Saved data entries
--- START ---
(** The mm service keeps the laws of slots. *)
Definition mm_slots_spec : @SlotsSpec State Value (mm_slots hasher).
Proof.
  refine {| at_slot := slot_value; good := small_value; able := mem_room |}.
  - intros k j s. apply mem_room_mono.
  - intros slot v s k. apply publish_mem_spec.
  - intros slot v s k. apply take_mem_full.
  - intros slot s k. apply take_mem_empty.
Defined.
End spec.

(** ** An allocator and a layout *)
Module Arena.

(** A heap of the addresses from [base] to [limit] that allocates past its last block. *)
Record Arena : Type := mk_arena { base : Z; limit : Z; live : gmap Z Z }.
Definition brk (a : Arena) : Z := Z.max a.(base) (Demo.top a.(live)) + 1.
#[export] Instance arena : HeapCrate Arena := {|
  allocate_first_fit l a :=
    if brk a + l.(l_size) <=? a.(limit)
    then (Ret (Some (brk a)), mk_arena a.(base) a.(limit) (<[brk a := l.(l_size)]> a.(live)))
    else (Ret None, a);
  deallocate p _ := modify (λ a, mk_arena a.(base) a.(limit) (delete p a.(live)))
|}.
#[export] Instance arena_spec : HeapCrateSpec Arena.
Proof.
  refine {| blocks := live |}. intros a l. cbn [allocate_first_fit arena].
  destruct (_ <=? _); [|by eexists _, _]. eexists _, _. split; [done|]. unfold brk.
  assert (H0 := Demo.top_nonneg a.(live)). split_and!; [lia|done| |].
  - destruct (_ !! _) as [n|] eqn:E; [|done]. apply Demo.top_bound in E. lia.
  - intros q n [Hq _]%Demo.top_bound. right. lia.
Defined.
(** ** Dealing the counts out *)

Lemma chars_lt : ∀ n l, (length l < n)%nat → Forall (λ b, 0 ≤ b < 256) l →
  Forall (λ c, c < 2 ^ 23) (chars l).
Proof.
  induction n as [|n IH]; intros l Hn Hl; [lia|]. destruct l as [|a l]; [done|].
  apply Forall_cons in Hl as [Ha Hl]. cbn [chars length] in *.
  destruct (a <? 128); [constructor; [lia|apply IH; [lia|done]]|].
  destruct l as [|b l]; [done|]. apply Forall_cons in Hl as [Hb Hl]. cbn [length] in Hn.
  destruct (a <? 224); [constructor; [lia|apply IH; [lia|done]]|].
  destruct l as [|c l]; [done|]. apply Forall_cons in Hl as [Hc Hl]. cbn [length] in Hn.
  destruct (a <? 240); [constructor; [lia|apply IH; [lia|done]]|].
  destruct l as [|d l]; [done|]. apply Forall_cons in Hl as [Hd Hl]. cbn [length] in Hn.
  constructor; [lia|apply IH; [lia|done]].
Qed.
Lemma to_bytes_range s : Forall (λ b, 0 ≤ b < 256) (to_bytes s).
Proof.
  unfold to_bytes. apply Forall_forall. intros b (c & -> & _)%list_elem_of_fmap_1.
  unfold code. assert (H := N_ascii_bounded c). lia.
Qed.

(** A word all of whose characters are letters or digits. *)
Definition is_word (w : string) : Prop := forallb is_alphanumeric (chars (to_bytes w)) = true.

Lemma words_are_words content w : w ∈ words_of content → is_word w.
Proof.
  intros (l & (line & -> & _)%list_elem_of_fmap_1 & Hw)%elem_of_concat. unfold words_of_line in Hw.
  apply list_elem_of_In, filter_In in Hw as [_ Hw]. exact Hw.
Qed.

Lemma getidx_ok w m : is_word w → 0 < m < 2 ^ 58 → ∃ i, getidx w m = Ret i ∧ 0 ≤ i < m.
Proof.
  intros Hw Hm. unfold getidx. assert (Hc : Forall (λ c, 0 ≤ c < 2 ^ 23) (chars (to_bytes w))).
  { assert (Hlt := chars_lt _ (to_bytes w) (Nat.lt_succ_diag_r _) (to_bytes_range w)).
    rewrite Forall_forall in *. intros c Hin. split; [|by apply Hlt]. unfold is_word in Hw.
    rewrite forallb_forall in Hw. specialize (Hw c (proj1 (list_elem_of_In _ _) Hin)).
    unfold is_alphanumeric in Hw. destruct (Z.ltb_spec c 128); [|lia].
    rewrite !orb_true_iff, !andb_true_iff, !Z.leb_le in Hw. lia. }
  clear Hw. assert (H : ∀ h, 0 ≤ h < m → ∃ i, getidx_loop (chars (to_bytes w)) m h = Ret i ∧ 0 ≤ i < m).
  { induction (chars (to_bytes w)) as [|c cs IH]; intros h Hh; [by exists h|].
    apply Forall_cons in Hc as [Hc Hcs]. cbn [getidx_loop]. unfold fitsb.
    rewrite !(proj2 (Z.leb_le _ _)), !(proj2 (Z.ltb_lt _ _)), (proj2 (Z.eqb_neq _ _)) by lia. cbn [andb negb].
    apply IH; [done|]. apply Z.mod_pos_bound. lia. }
  apply H. lia.
Qed.

(** The reducer a word goes to. *)
Definition idx_of (m : Z) (w : string) : Z := match getidx w m with Ret i => i | _ => -1 end.
Lemma getidx_idx w m : is_word w → 0 < m < 2 ^ 58 → getidx w m = Ret (idx_of m w) ∧ 0 ≤ idx_of m w < m.
Proof. intros Hw Hm. unfold idx_of. by destruct (getidx_ok w m Hw Hm) as (i & -> & Hi). Qed.

Lemma shuffle_spec m : 0 < m < 2 ^ 58 → ∀ items bs, NoDup items.*1 → Forall is_word items.*1 →
  length bs = Z.to_nat m →
  ∃ bs', shuffle items m bs = Ret bs' ∧ length bs' = length bs ∧
    ∀ j b b' w, bs !! j = Some b → bs' !! j = Some b' →
      b' !! w = if decide (idx_of m w = Z.of_nat j ∧ w ∈ items.*1) then (list_to_map items : Counts) !! w else b !! w.
Proof.
  intros Hm. induction items as [|[w0 c0] items IH]; intros bs Hnd Hw Hl; cbn [shuffle].
  - exists bs. split; [done|]. split; [done|]. intros j b b' w -> [= ->].
    by rewrite decide_False by by intros [_ ?%not_elem_of_nil].
  - cbn [fmap list_fmap fst] in *. apply NoDup_cons in Hnd as [Hn Hnd]. apply Forall_cons in Hw as [Hw0 Hw].
    destruct (getidx_idx w0 m Hw0 Hm) as [-> Hi]. set (i := Z.to_nat (idx_of m w0)).
    destruct (lookup_lt_is_Some_2 bs i) as [b0 Hb0]; [lia|]. rewrite Hb0.
    destruct (IH (<[i := <[w0 := c0]> b0]> bs) Hnd Hw) as (bs' & E & Hl' & Hbs'); [by rewrite length_insert|].
    exists bs'. split; [done|]. rewrite length_insert in Hl'. split; [done|]. intros j b b' w Hb Hb'.
    assert (Hj : ∃ b1, <[i := <[w0 := c0]> b0]> bs !! j = Some b1 ∧
      ∀ x, b1 !! x = if decide (i = j ∧ x = w0) then Some c0 else b !! x).
    { destruct (decide (i = j)) as [<-|Hne].
      - eexists. split; [by apply list_lookup_insert_eq, (lookup_lt_Some _ _ _ Hb)|].
        intros x. rewrite Hb in Hb0. injection Hb0 as ->. destruct (decide (x = w0)) as [->|Hx].
        + by rewrite lookup_insert_eq, decide_True.
        + by rewrite lookup_insert_ne, decide_False by naive_solver.
      - exists b. rewrite list_lookup_insert_ne by done. split; [done|]. intros x.
        by rewrite decide_False by naive_solver. }
    destruct Hj as (b1 & Hb1 & Hx). rewrite (Hbs' j b1 b' w Hb1 Hb'). rewrite list_to_map_cons.
    destruct (decide (w = w0)) as [->|Hne].
    + rewrite decide_False by naive_solver. rewrite Hx, lookup_insert_eq.
      destruct (decide (idx_of m w0 = Z.of_nat j)) as [Hij|Hij].
      * rewrite !decide_True; [done|split; [done|apply list_elem_of_here]|split; [unfold i; lia|done]].
      * rewrite !decide_False; [done|by intros [? _]|intros [Hij' _]; apply Hij; unfold i in Hij'; lia].
    + rewrite lookup_insert_ne by done. rewrite Hx, (decide_False (P := i = j ∧ w = w0)) by naive_solver.
      destruct (decide (idx_of m w = Z.of_nat j ∧ w ∈ items.*1)) as [[H1 H2]|H].
      * rewrite decide_True; [done|]. split; [done|]. by apply list_elem_of_further.
      * rewrite decide_False; [done|]. intros [H1 [H2|H2]%elem_of_cons]; [done|]. by apply H.
Qed.

(** The words of [l] that go to reducer [j]. *)
Definition dealt (m : Z) (j : nat) (l : list string) : list string := filter (λ w, idx_of m w = Z.of_nat j) l.

Lemma occ_dealt m j w l : idx_of m w = Z.of_nat j → occ w (dealt m j l) = occ w l.
Proof.
  intros H. unfold occ, dealt. rewrite list_filter_filter. f_equal. f_equal. apply list_filter_iff. naive_solver.
Qed.

(** A mapper's buffers count the words dealt to their reducers. *)
Lemma shuffle_counts c l m : counts_are c l → Forall is_word l → 0 < m < 2 ^ 58 →
  ∃ bs, shuffle (entries c) m (replicate (Z.to_nat m) ∅) = Ret bs ∧ length bs = Z.to_nat m ∧
    ∀ j b, bs !! j = Some b → counts_are b (dealt m j l).
Proof.
  intros Hc Hw Hm. assert (Hkeys : ∀ w, w ∈ (entries c).*1 ↔ w ∈ l).
  { intros w. split.
    - intros ([w' v] & -> & Hin%entries_in)%list_elem_of_fmap_1. rewrite Hc in Hin. by case_decide.
    - intros Hin. apply (list_elem_of_fmap_2 fst _ (w, occ w l)), entries_in. by rewrite Hc, decide_True. }
  destruct (shuffle_spec m Hm (entries c) (replicate (Z.to_nat m) ∅) (entries_nodup c)) as (bs & E & Hl & Hbs).
  - apply Forall_forall. intros w Hin%Hkeys. rewrite Forall_forall in Hw. by apply Hw.
  - apply length_replicate.
  - exists bs. rewrite length_replicate in Hl. split; [done|]. split; [done|]. intros j b Hb w.
    assert (Hj := lookup_lt_Some _ _ _ Hb).
    assert (Hr : replicate (Z.to_nat m) (∅ : Counts) !! j = Some ∅) by (apply lookup_replicate_2; lia).
    rewrite (Hbs j ∅ b w Hr Hb), entries_map, lookup_empty.
    unfold dealt at 1. destruct (decide (idx_of m w = Z.of_nat j ∧ w ∈ (entries c).*1)) as [[H1 H2%Hkeys]|H].
    + rewrite Hc, !decide_True; [by rewrite occ_dealt|by apply list_elem_of_filter|done].
    + rewrite decide_False; [done|]. intros [H1 H2]%list_elem_of_filter. apply H. by rewrite Hkeys.
Qed.

(** ** Adding up *)

Lemma add_counts_spec items : ∀ counter, NoDup items.*1 →
  (∀ w c, (w, c) ∈ items → fits 32 (default 0 (counter !! w) + c)) →
  ∃ counter', add_counts items counter = Ret counter' ∧
    ∀ w, counter' !! w = match (list_to_map items : Counts) !! w with
                         | Some c => Some (default 0 (counter !! w) + c)
                         | None => counter !! w
                         end.
Proof.
  induction items as [|[w0 c0] items IH]; intros counter Hnd Hf; cbn [add_counts].
  - exists counter. split; [done|]. intros w. by rewrite list_to_map_nil, lookup_empty.
  - cbn [fmap list_fmap fst] in *. apply NoDup_cons in Hnd as [Hn Hnd].
    destruct (Hf w0 c0 (list_elem_of_here _ _)) as [H1 H2]. unfold fitsb.
    rewrite (proj2 (Z.leb_le _ _)), (proj2 (Z.ltb_lt _ _)) by lia. cbn [andb].
    destruct (IH (<[w0 := default 0 (counter !! w0) + c0]> counter) Hnd) as (c' & E & Hc').
    { intros w c Hin. rewrite lookup_insert_ne; [by apply Hf, list_elem_of_further|].
      intros <-. apply Hn. by apply (list_elem_of_fmap_2 fst _ (w0, c)). }
    exists c'. split; [done|]. intros w. rewrite Hc'. rewrite list_to_map_cons.
    destruct (decide (w = w0)) as [->|Hne].
    + rewrite lookup_insert_eq. rewrite (not_elem_of_list_to_map_1 items w0 Hn). by rewrite lookup_insert_eq.
    + by rewrite !lookup_insert_ne by done.
Qed.

Lemma add_counts_are c l c2 l2 : counts_are c l → counts_are c2 l2 → zlen l + zlen l2 < 2 ^ 32 →
  ∃ c', add_counts (entries c2) c = Ret c' ∧ counts_are c' (l ++ l2).
Proof.
  intros Hc Hc2 Hl. destruct (add_counts_spec (entries c2) c (entries_nodup c2)) as (c' & E & Hc').
  { intros w v Hin%entries_in. rewrite (default_occ c l w Hc). rewrite Hc2 in Hin.
    case_decide; [|done]. injection Hin as <-. assert (H1 := occ_le w l). assert (H2 := occ_le w l2).
    split; lia. }
  exists c'. split; [done|]. intros w. rewrite Hc', entries_map, Hc2, occ_app, (default_occ c l w Hc).
  destruct (decide (w ∈ l2)) as [H2|H2].
  - by rewrite decide_True by set_solver.
  - rewrite Hc, (occ_not_in w l2 H2), Z.add_0_r. destruct (decide (w ∈ l)).
    + by rewrite decide_True by set_solver.
    + by rewrite decide_False by set_solver.
Qed.
End order.
(** the standard streams of the ruxos service are ordinary entries of its table,
    unlike those of fdtab, which refuses to close them: a function that closes
    one of its descriptors with no free one below, standard output (1) included,
    and then opens a file gets that very descriptor, and from then on what it
    writes to the descriptor goes into the file and not to the host's output. *)
Theorem std_stream_taken_over : ∀ fd f path flags mode limit w g data s, started s → 0 ≤ fd < capacity →
  t_get fd s.(fd_table) = Some f → (∀ j, 0 ≤ j < fd → is_Some (t_get j s.(fd_table))) →
  fops_open path (mk_options (contains mode OpenMode_RD) (contains mode OpenMode_WR)
    (contains flags O_CREAT)) s.(fs) = (Ret (Ok g), w) →
  fpos g = O → r_readable g → room w g limit → (length data ≤ limit)%nat →
  ∃ s', (close root fd ;;? open root path flags mode) s = (Ret (Ok fd), s') ∧
  ∃ s'', write_all (length data) (write root fd) data s' = (Ret (Ok ()), s'') ∧
    file_at limit fd (overwrite (content w g) 0 data) (length data) s''.
Proof.
  intros fd f path flags mode limit w g data s Hs Hfd Hg Hlow E Hp Hr Hroom Hd.
  destruct (taken_over fd f path flags mode limit w g s Hs Hfd Hg Hlow E Hp Hr Hroom) as (s1 & E1 & Hat).
  exists s1. split; [done|].
  exact (write_all_of (file_at limit fd) limit (write root fd) (rux_writes limit fd)
    (length data) _ 0 data s1 Hat (le_n _) Hd).
Qed.

(** ** The calls on a standard stream *)

Lemma from_fd_std fd f s : started s → t_get fd s.(fd_table) = Some f → (∀ id, f ≠ RuxFile id) →
  from_fd fd s = (Ret (Err (NoExistFd fd)), s).
Proof.
  intros Hs Hg Hf. unfold from_fd. rewrite (try_bind_Ok _ _ _ f s) by by rewrite get_file_like_eq, Hg.
  destruct f as [id| |]; [by destruct (Hf id)|done|done].
Qed.

(** what the calls of the ruxos service do with a standard stream: reading
    standard input panics and writing to it is refused; standard output refuses
    to be read and passes what is written to the host, whose count it returns;
    and [lseek] and [stat] report that the descriptor does not exist, although
    both streams define a [stat] of their own. *)
Theorem std_stream_calls : ∀ fd s buf pos, started s →
  (t_get fd s.(fd_table) = Some Stdin →
     read root fd buf s = (Panic, s) ∧ write root fd buf s = (Ret (Err (RuxfsErr eperm)), s)) ∧
  (t_get fd s.(fd_table) = Some Stdout →
     read root fd buf s = (Ret (Err (RuxfsErr eperm), buf), s) ∧
     ∀ n w, rux_stdout buf s.(fs) = (Ret n, w) →
       write root fd buf s = (Ret (Ok n), mk_rux w s.(inner) s.(fd_table) s.(must_exec) s.(must_exic))) ∧
  (∀ f, t_get fd s.(fd_table) = Some f → (∀ id, f ≠ RuxFile id) →
     lseek root fd pos s = (Ret (Err (NoExistFd fd)), s) ∧ stat root fd s = (Ret (Err (NoExistFd fd)), s)).
Proof.
  intros fd s buf pos Hs. assert (Ex := run_must_exic_eq s Hs). assert (Eg := get_file_like_eq fd s Hs).
  split_and!.
  - intros Hg. rewrite Hg in Eg. unfold read, write. rewrite !(bind_Ret _ _ _ _ _ Ex).
    rewrite (try_bind_Ok _ _ _ _ _ Eg), (bind_Ret _ _ _ _ _ Eg). done.
  - intros Hg. rewrite Hg in Eg. unfold read, write. rewrite !(bind_Ret _ _ _ _ _ Ex).
    rewrite (try_bind_Ok _ _ _ _ _ Eg), (bind_Ret _ _ _ _ _ Eg). split; [done|]. intros n w E.
    unfold like_write, stdout_write, mbind, prog_mbind, in_fs, on. by rewrite E.
  - intros f Hg Hf. unfold lseek, stat. rewrite !(bind_Ret _ _ _ _ _ Ex). unfold try_bind at 1.
    by rewrite (bind_Ret _ _ _ _ _ (from_fd_std fd f s Hs Hg Hf)); unfold try_bind at 1;
      rewrite (bind_Ret _ _ _ _ _ (from_fd_std fd f s Hs Hg Hf)).
Qed.

(** ** Whatever the functions call *)

(** The calls of the service. *)
Inductive RuxCall : Type :=
  | COpen (path : string) (flags mode : Z)
  | CWrite (fd : Fd) (buf : list byte)
  | CRead (fd : Fd) (buf : list byte)
  | CClose (fd : Fd)
  | CLseek (fd : Fd) (pos : Z)
  | CStat (fd : Fd)
  | CReaddir (path : string).

Definition run_call (c : RuxCall) : prog State () :=
  match c with
  | COpen path flags mode => _ ← open root path flags mode; mret ()
  | CWrite fd buf => _ ← write root fd buf; mret ()
  | CRead fd buf => _ ← read root fd buf; mret ()
  | CClose fd => _ ← close root fd; mret ()
  | CLseek fd pos => _ ← lseek root fd pos; mret ()
  | CStat fd => _ ← stat root fd; mret ()
  | CReaddir path => _ ← readdir root path; mret ()
  end.

(** Each call on the state the last one left, also when that one panicked. *)
Fixpoint after_calls (l : list RuxCall) s : State :=
  match l with [] => s | c :: l => after_calls l (run_call c s).2 end.

(** Descriptors name files that exist, and no two the same one. *)
Definition own_files s : Prop := ∀ fd id, t_get fd s.(fd_table) = Some (RuxFile id) →
  (id < length s.(inner))%nat ∧ ∀ fd', t_get fd' s.(fd_table) = Some (RuxFile id) → fd' = fd.

(** File [n] was opened and no descriptor names it: it was closed. *)
Definition dropped (n : nat) s : Prop :=
  (n < length s.(inner))%nat ∧ ∀ fd, t_get fd s.(fd_table) ≠ Some (RuxFile n).

(** [m] keeps the ownership of files, and brings no closed file back. *)
Definition holds {A} (m : prog State A) : Prop := ∀ s, own_files s →
  own_files (m s).2 ∧ ∀ n, dropped n s → dropped n (m s).2.
Lemma stmt_progress b pre st todo linker mem l : b.(stmts) = pre ++ st :: todo → one_args b →
  done_by b.(ctx_id) pre l →
  let '(i', l') := step c b.(ctx_id) (AtStmt (st :: todo) linker mem) l in
  progress b i' l' ∧ moves b l l'.
Proof.
  intros Hb Hone Hd. assert (Hstay := rests_moves b l l (rests_refl l)).
  destruct st as [|args| | | |pages| | | |]; unfold step, exec, exec_stmt.
  - cbn -[union]. split.
    + apply (next_progress b pre SetJmp); [done|].
      destruct Hd as [D1 D2 D3]. split; cbn -[union].
      * intros args [?|?%list_elem_of_singleton]%elem_of_app; [auto|done].
      * set_solver.
      * intros [?|?%list_elem_of_singleton]%elem_of_app; [auto|done].
    + split; cbn -[union]; [done|set_solver| |done]. intros Hno. destruct Hno. rewrite Hb. set_solver.
  - cbn -[insert]. split.
    + apply (next_progress b pre (SetWasiArgs args)); [done|]. destruct Hd as [D1 D2 D3].
      split; cbn -[insert]; [|by intros [?|?%list_elem_of_singleton]%elem_of_app; [auto|]..].
      intros a Ha. assert (a = args) as ->; [|by rewrite lookup_insert_eq].
      apply Hone; rewrite Hb; [|set_solver]. apply elem_of_app in Ha as [?|?%list_elem_of_singleton]; set_solver.
    + split; cbn -[insert]; [|done..]. intros id Hid. by rewrite lookup_insert_ne.
  - destruct (open_root_rests l) as [Hr Hready]. unfold mbind, prog_mbind.
    destruct (open_root l) as [[[]| | |] l1]; cbn [fst snd] in *; try by split; [|apply rests_moves].
    eapply rest_progress; [done|done|done|]. by eapply Hready.
  - unfold build_wasm, mbind, prog_mbind. destruct (deserialize c); [|done]. cbn [assert mret prog_mret].
    destruct (import_all []) as [[] lk]; try done. by apply (rest_progress b pre BuildWasm _ _ _ l).
  - cbn. destruct (instantiate c linker) as [m|e]; [|done]. by apply (rest_progress b pre Instantiate _ _ _ l).
  - unfold mbind, prog_mbind. destruct mem as [m|]; [|done]. cbn [unwrap mret prog_mret].
    destruct (grow c m pages) as [m'|]; [|done]. by apply (rest_progress b pre (GrowMemory pages) _ _ _ l).
  - cbn. destruct (get_start c); [|done]. by apply (rest_progress b pre GetStart _ _ _ l).
  - cbn. split; [by exists pre|done].
  - assert (Hr := on_wasi_rests (t ← now; duration_since t 0) l _). unfold mbind at 1, prog_mbind at 1.
    destruct (on_wasi _ l) as [[d| | |] l1]; cbn [fst snd] in *; try by split; [|apply rests_moves].
    by apply (rest_progress b pre PrintTime _ _ _ l).
  - done.
Qed.

Lemma guest_progress b pre g mem todo l : b.(stmts) = pre ++ CallStart :: todo →
  done_by b.(ctx_id) pre l →
  let '(i', l') := step c b.(ctx_id) (InGuest g mem todo) l in
  progress b i' l' ∧ moves b l l'.
Proof.
  intros Hb Hd. assert (Hstay := rests_moves b l l (rests_refl l)).
  destruct g as [|e|f k|name args k]; unfold step, exec, exec_guest.
  - by apply (rest_progress b pre CallStart _ _ _ l).
  - done.
  - cbn. split; [by exists pre|done].
  - set (s := as_caller _ _ _). destruct (call_import_still name args s) as [H1 H2].
    assert (Hr : rests l (set_wasi (call_import name args s).2 l)).
    { by split; cbn; [rewrite H1|rewrite H2|]. }
    destruct (call_import name args s) as [[r| | |] s']; cbn [snd] in Hr; cbn [fst snd];
      (split; [|by apply rests_moves]); try done.
    destruct (String.eqb name "proc_exit"); [done|]. exists pre. split; [done|]. by apply (rests_done _ _ l).
Qed.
--- END ---
**What this task involves:** The required answer is the exact run of lines above starting at the line with "Some (default 0 (counter !! w) + c)" and ending at the line with "induction items as [|[w0 c0] items IH]; intros counter", with both ends present.

**Response to this exercise:**
                         | Some c => Some (default 0 (counter !! w) + c)
                         | None => counter !! w
                         end.
Proof.
  induction items as [|[w0 c0] items IH]; intros counter Hnd Hf; cbn [add_counts].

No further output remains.